HIPS, HIPS, HOORAY! (1934, Mark Sandrich)

HIPS, HIPS, HOORAY! (1934, Mark Sandrich)

Es este mi segundo encuentro con el mundo cómico de la pareja formada por los entre nosotros desconocidos Bert Wheeler y Robert Woolsey –tras el marcado con la divertidísima DIPLOMANIACS (Rumbo a Ginebra, 1933. William A. Seiter)-, que me obliga a tener en cuenta del talento de un tándem que quizá en su tiempo siempre se tuvo como epítome de las producciones de bajo presupuesto. Unos cómicos en definitiva de segunda fila, de los que apenas se ha comentado nada en las antologías del burlesco norteamericano, y a quienes podemos situar sin mucha dificultad como un punto intermedio de la locura desenfrenada que representaban los Marx Brothers, y ese absurdo minimalista expresado en los geniales Laurel & Hardy. Aún tomando como fuente dichos referentes, Wheeler y Woolsey poseen un sello propio, que se manifiesta en todo su esplendor en la brillante HIPS, HIPS, HOORAY! (1934), firmada por Mark Sandrich, antes de desarrollar buena parte de su filmografía posterior al servicio de los musicales protagonizados por el tandem Frad Astaire & Ginger Rogers. Estamos ante una hilarante comedia, dotada de un ritmo endiablado, en la que la introducción del absurdo en sus planteamientos y secuencias, va unido a unos gags en no pocas ocasiones realmente delirantes.

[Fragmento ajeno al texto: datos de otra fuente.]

Definition copy_static_step (static_dir source_path : string) : M unit :=
  w ← get_world;
  let source_file := "." ++ pystr.replace source_path static_dir "" in
  let output_file :=
    posixpath.normpath (posixpath.join (site_root w) ["output"; source_file]) in
  if os.isdir (cwd w) (disk w) source_path then mret tt
  else
    let output_path := posixpath.normpath (posixpath.dirname output_file) in
    _ ← (if negb (os.exists_ (cwd w) (disk w) output_path)
         then on_disk (fun cwd d => os.makedirs cwd d output_path)
         else mret tt);
    contents ← lift (os.read_bytes (cwd w) (disk w) source_path);
    on_disk (fun cwd d => os.write cwd d output_file contents).

Definition copy_static : M unit :=
  w ← get_world;
  let static_dir := posixpath.abspath (cwd w) (posixpath.join (site_root w) ["static"]) in
  for_each (os.walk_files (cwd w) (disk w) static_dir) (copy_static_step static_dir).

(** The body of the loop of [build], on the [i]-th page of the list.
    [open(output_filename, mode="w")] truncates the file before
    [page.render()] is evaluated. *)
Definition build_step (i : nat) : M unit :=
  w ← get_world;
  match site_pagedata w !! i with
  | None => mret tt
  | Some page =>
      target ← lift (Page.get_target page);
      let output_filename := posixpath.join (site_root w) ["output"; target] in
      let output_path := posixpath.dirname output_filename in
      _ ← (if negb (os.exists_ (cwd w) (disk w) output_path)
           then on_disk (fun cwd d => os.makedirs cwd d output_path)
           else mret tt);
      _ ← on_disk (fun cwd d => os.write cwd d output_filename "");
      w ← get_world;
      let '((out, _), pagedata) := Page.render_in X w (Some i) page in
      _ ← modify (set_site_pagedata pagedata);
      out ← lift out;
      on_disk (fun cwd d => os.write cwd d output_filename out)
  end.

Definition build : M unit :=
  r ← get_pages;
  _ ← assign_pagedata r;
  w ← get_world;
  _ ← for_each (seq 0 (length (site_pagedata w))) build_step;
  copy_static.

(** [pages(path, tag, limit, order)] returns a reference: with no filter
    and no limit it is the [pagedata] object itself. *)
Definition pages (path tag : option string) (limit : option Z) (order : option string)
  : M listref :=
  let items := Pagedata in
  w ← get_world;
  items ← match path with
           | Some path =>
               mret (Fresh (filter (fun page => pystr.startswith (PageObject.filepath page) path = true)
                                   (deref w items)))
           | None => mret items
           end;
  items ← match tag with
           | Some tag =>
               l ← lift (filter_result
                           (fun page => match PageObject.tags page with
                                        | Some ts => Ok (pystr.mem tag ts)
                                        | None => Raise TypeError
                                        end) (deref w items));
               mret (Fresh l)
           | None => mret items
           end;
  items ← match order with
           | Some order =>
               '(rev_, order) ← lift (parse_order order);
               let '(out, sorted) :=
                 pyorder.sort_in_place (sort_aborted w) (fun x => Page.getattr x order)
                                       rev_ (deref w items) in
               _ ← match items with
                   | Pagedata => modify (set_site_pagedata sorted)
                   | Fresh _ => mret tt
                   end;
               _ ← lift out;
               mret (match items with Pagedata => Pagedata | Fresh _ => Fresh sorted end)
           | None => mret items
           end;
  w ← get_world;
  match limit with
  | Some n => if (0 <? n)%Z then mret (Fresh (take (Z.to_nat n) (deref w items))) else mret items
  | None => mret items
  end.
(** C3, amended: for every [start], [final] and non-zero [step], the
    value lines are the lines of the values of the range, in order, and
    such a line matches [0x[0-9A-F]{4}_[0-9A-F]{4},] exactly when its
    value is not negative; in particular every value line matches when
    [start >= 0] and [step > 0]. *)
Theorem C3_value_line_pattern (a : ProgramArguments) :
  step a <> 0 ->
  Forall2 (fun v line =>
             line = value_line v /\
             (matches_line_pattern line = true <-> 0 <= v))
          (PyRange.values (array_range a)) (value_lines (run (main a)))
  /\ (0 <= start a -> 0 < step a ->
      Forall (fun line => matches_line_pattern line = true)
             (value_lines (run (main a)))).
Proof.
  intros Hnz. rewrite (GeneratorFacts.value_lines_main a Hnz). split.
  - induction (PyRange.values (array_range a)) as [|v vs IH]; constructor.
    + split; [reflexivity|apply ValueLineFacts.value_line_matches_iff].
    + exact IH.
  - intros Hstart Hstep. apply Forall_forall. intros line Hin.
    apply in_map_iff in Hin. destruct Hin as (v & <- & Hv).
    apply ValueLineFacts.value_line_matches.
    apply PyRangeFacts.values_spec in Hv; [|exact Hnz].
    destruct Hv as (i & Hi & -> & _). cbn. nia.
Qed.

Lemma C3_value_line_pattern_witness :
  let a := {| start := 5; final := 0; step := -2 |} in
  step a <> 0 /\
  Forall2 (fun v line =>
             line = value_line v /\
             (matches_line_pattern line = true <-> 0 <= v))
          (PyRange.values (array_range a)) (value_lines (run (main a))).
Proof.
  cbv zeta. split; [cbn; lia|].
  apply (C3_value_line_pattern {| start := 5; final := 0; step := -2 |}).
  cbn; lia.
Defined.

En una firma de cosméticos una de sus jóvenes empleadas no destaca por el vigor de sus ventas. Durante una demostración ante el escaparate comprobará con estupor como nuestros dos protagonistas venderán con facilidad un pintalabios de diversos colores, escapándosele la clientela que tenía ante el ventanal ubicado delante de la fachada del establecimiento. Uno de ellos se sentirá atraído hacia la dependiente, sugiriendo vender los productos que ella ofrecía antes del incidente. Sin embargo, cuando se encuentran a punto de efectuar dicho compromiso, unos policías se acercarán para recordar la prohibición de vender, por lo que decidirán regalar estos objetos al personal allí congregado. La pareja se encuentra prácticamente en la ruina, lo que no impedirá tramar una serie de argucias para formar sociedad con la firma de productos de belleza, para lo cual llegarán a invadir la oficina de un inversor, simulando ser ellos unos grandes empresarios. El pacto se llevará a cabo y los dos vendedores de lapices de labios se integrarán en la empresa, sin saber que involuntariamente se han llevado unos bonos que buscan dos inspectores de policía. Es por ello que finalmente, Wheeler y Woolsey se escaparán y viajarán hasta tierras californianas. Allí se celebra una importante carrera automovilística, en uno de cuyos autos participa la firma de cosméticos, que se pretende boicotear por unos supuestos miembros de la misma, en realidad espías de la competencia. De manera totalmente inesperada, nuestros protagonistas conducirán el coche representante de su empresa –que iba a ser saboteado-, huyendo con él de los policías que los persiguen, y sufriendo un huracán que les harán vivir momentos realmente carcajeantes y cercanos al absurdo, hasta que de manera inesperada logren ganar la competición. Será en ese momento cuando descubran quien ha sido el empleado infiel que robó las propiedades, siendo detenido por ello. HIPS, HIPS, HOORAY! culmina con la visión de los dos eternos amigos casados y con hijo, consolidando las relaciones que tuvieron cuando se acercaron a la empresa cosmética.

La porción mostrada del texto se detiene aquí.